• [INSTRUCTIONS FOR THE TASK] Copy, exactly and without additions, every line in the records below from the one holding "else if byteIn 194 223 b0 then" through the one holding "(String b3 _)) =>", both ends included.

• [RECORDED INFORMATION]
(** * rocker-compose: [src/compose/docker.go]

    A shallow embedding of the tag resolution and image pulling code of
    package [compose], and of the bridge address discovery next to it.

    The packages [imagename] (github.com/grammarly/rocker) and [docker]
    (github.com/fsouza/go-dockerclient) are external to the repository.
    Their types are given as records holding the fields this file reads,
    their methods as the members of an interface ([imagename.API]) and
    the replies of the engine and the registry as oracles ([docker.Client],
    [DockerHub]).  Every call made to the engine or the registry is recorded in a
    log threaded through a state monad, so that "which service has been
    consulted" is a statement about the log. *)

From Stdlib Require Import String Ascii List Bool Arith Lia Permutation.
From ExtLib Require Import Structures.Monad Data.Monads.StateMonad.
Import ListNotations.
Import MonadNotation.
Local Open Scope string_scope.
Local Open Scope list_scope.
Local Open Scope monad_scope.

(** A Go [error] is represented by its message ([err.Error()]); [nil] is
    [None]. *)
Definition error := string.

(** ** Package [imagename] *)
Module imagename.

(** [imagename.ImageName]: the struct behind every [*imagename.ImageName].
    The parsed version range the struct caches is a function of [Tag] and
    is observed through [HasVersionRange], [All] and [Contains] only. *)
Record ImageName := {
  Registry : string;
  Name : string;
  Tag : string
}.

(** Modelled from the spec: the package constant [imagename.Latest],
    "the literal latest marker". *)
Definition Latest : string := "latest".

(** The functions and methods of the package that [docker.go] calls.
    [TagAsVersion] is meaningful only where [HasVersion] holds; the code
    guards every use. [Image_String] is the [String()] method that the
    [%s] verb of [fmt] calls. *)
Class API := {
  Version : Type;
  New : string -> string -> ImageName;
  NewFromString : string -> ImageName;
  NameWithRegistry : ImageName -> string;
  GetTag : ImageName -> string;
  HasVersion : ImageName -> bool;
  HasVersionRange : ImageName -> bool;
  All : ImageName -> bool;
  TagAsVersion : ImageName -> Version;
  Less : Version -> Version -> bool;
  Contains : ImageName -> ImageName -> bool;
  Image_String : ImageName -> string
}.

Definition ImageName_eq_dec (a b : ImageName) : {a = b} + {a <> b}.
Proof. repeat decide equality. Defined.

End imagename.
Import imagename.

(** ** Selection of the most recent tag *)
Section Selection.
Context {api : API}.

(** The body of the [for _, candidate := range list] loop of
    [findMostRecentTag], with the named result [img] as accumulator
    ([None] is [nil]).  [return] inside the loop ends the scan. *)
Fixpoint findMostRecentTag_loop (image : ImageName) (list : list ImageName)
    (img : option ImageName) : option ImageName :=
  match list with
  | [] => img
  | candidate :: rest =>
      if negb (Contains image candidate) then
        (* tag is not applicable: continue *)
        findMostRecentTag_loop image rest img
      else if String.eqb (GetTag candidate) Latest then
        (* use latest if it's possible: img = candidate; return *)
        Some candidate
      else
        match img with
        | None => findMostRecentTag_loop image rest (Some candidate)
        | Some cur =>
            if negb (HasVersion candidate) then
              (* uncomparable candidate: continue *)
              findMostRecentTag_loop image rest img
            else if HasVersion cur && HasVersion candidate
                    && Less (TagAsVersion cur) (TagAsVersion candidate) then
              findMostRecentTag_loop image rest (Some candidate)
            else
              findMostRecentTag_loop image rest img
        end
  end.

(** [func findMostRecentTag(image, list) (img *imagename.ImageName)] *)
Definition findMostRecentTag (image : ImageName) (list : list ImageName)
    : option ImageName :=
  findMostRecentTag_loop image list None.

(** The candidates the scan does not skip, and the ones that end it. *)
Definition applicable (image c : ImageName) : bool := Contains image c.

Definition isLatest (c : ImageName) : bool := String.eqb (GetTag c) Latest.

Definition applicableLatest (image c : ImageName) : bool :=
  applicable image c && isLatest c.

(** In [l], [a] is met before any occurrence of [b]. *)
Definition seenBefore (a b : ImageName) (l : list ImageName) : Prop :=
  exists l1 l2, l = l1 ++ a :: l2 /\ ~ In b l1.

End Selection.

(** [imagename.DockerHub]: the registry client; [List] is the reply of the
    registry to the GET request [hub.List(image)], a Go pair
    [(list, err)]. *)
Record DockerHub := {
  List : ImageName -> list ImageName * option error
}.

(** ** Package [docker] (go-dockerclient) *)
Module docker.

Record APIImages := { RepoTags : list string }.

Record AuthConfiguration := {
  Username : string;
  Password : string;
  Email : string;
  ServerAddress : string
}.

(** [OutputStream] is the write end of the pipe of [PullDockerImage]; it is
    the same object in every request and is left out. *)
Record PullImageOptions := {
  Repository : string;
  Registry : string;
  Tag : string;
  RawJSONStream : bool
}.

Record ContainerConfig := { Image : string; Cmd : list string }.

(** [HostConfig] is the empty [&docker.HostConfig{}] throughout. *)
Record CreateContainerOptions := { Config : ContainerConfig }.

Record NetworkSettings := { Gateway : string }.

Record Container := { ID : string; Network : NetworkSettings }.

Record RemoveContainerOptions := {
  RemoveID : string;
  Force : bool;
  RemoveVolumes : bool
}.

(** The replies of the engine behind a [*docker.Client], one per method the
    file calls.  A Go result [(v, err)] is a pair; [v] is meaningful only
    where [err] is [None]. *)
Record Client := {
  InspectImage : string -> option error;
  ListImages : list APIImages * option error;
  PullImage : PullImageOptions -> AuthConfiguration -> option error;
  CreateContainer : CreateContainerOptions -> Container * option error;
  StartContainer : string -> option error;
  InspectContainer : string -> Container * option error;
  RemoveContainer : RemoveContainerOptions -> option error
}.

End docker.

(** ** Calls to the outside world *)

(** One entry of the log: a request sent to the engine or to the registry. *)
Inductive Call :=
| InspectImageCall (name : string)
| ListImagesCall
| HubListCall (image : ImageName)
| PullImageCall (opts : docker.PullImageOptions) (auth : docker.AuthConfiguration)
| CreateContainerCall (opts : docker.CreateContainerOptions)
| StartContainerCall (id : string)
| InspectContainerCall (id : string)
| RemoveContainerCall (opts : docker.RemoveContainerOptions).

(** Computations that talk to the engine: the log of calls is the state. *)
Definition Docker := state (list Call).

Definition record (c : Call) : Docker unit :=
  mkState (fun log => (tt, log ++ [c])).

Definition isRemoveContainerCall (c : Call) : bool :=
  match c with RemoveContainerCall _ => true | _ => false end.

(** [len(x) == 0] *)
Definition len0 {A} (l : list A) : bool :=
  match l with [] => true | _ => false end.

(** The width in bytes of the rune at the head of a string, as
    [utf8.DecodeRuneInString] finds it: one byte for ASCII, two to four for
    a well-formed sequence, and one for a byte that starts no well-formed
    sequence (decoded as [RuneError]). *)
Definition byteIn (lo hi : nat) (a : ascii) : bool :=
  ((lo <=? nat_of_ascii a) && (nat_of_ascii a <=? hi))%nat.

Definition runeWidth (s : string) : nat :=
  match s with
  | EmptyString => 0
  | String b0 rest =>
      if byteIn 0 127 b0 then 1
      else if byteIn 194 223 b0 then
        match rest with
        | String b1 _ => if byteIn 128 191 b1 then 2 else 1
        | _ => 1
        end
      else if byteIn 224 239 b0 then
        match rest with
        | String b1 (String b2 _) =>
            if byteIn (if byteIn 224 224 b0 then 160 else 128)
                      (if byteIn 237 237 b0 then 159 else 191) b1
               && byteIn 128 191 b2
            then 3 else 1
        | _ => 1
        end
      else if byteIn 240 244 b0 then
        match rest with
        | String b1 (String b2 (String b3 _)) =>
            if byteIn (if byteIn 240 240 b0 then 144 else 128)
                      (if byteIn 244 244 b0 then 143 else 191) b1
               && byteIn 128 191 b2 && byteIn 128 191 b3
            then 4 else 1
        | _ => 1
        end
      else 1
  end.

• [RESULT]
      else if byteIn 194 223 b0 then
        match rest with
        | String b1 _ => if byteIn 128 191 b1 then 2 else 1
        | _ => 1
        end
      else if byteIn 224 239 b0 then
        match rest with
        | String b1 (String b2 _) =>
            if byteIn (if byteIn 224 224 b0 then 160 else 128)
                      (if byteIn 237 237 b0 then 159 else 191) b1
               && byteIn 128 191 b2
            then 3 else 1
        | _ => 1
        end
      else if byteIn 240 244 b0 then
        match rest with
        | String b1 (String b2 (String b3 _)) =>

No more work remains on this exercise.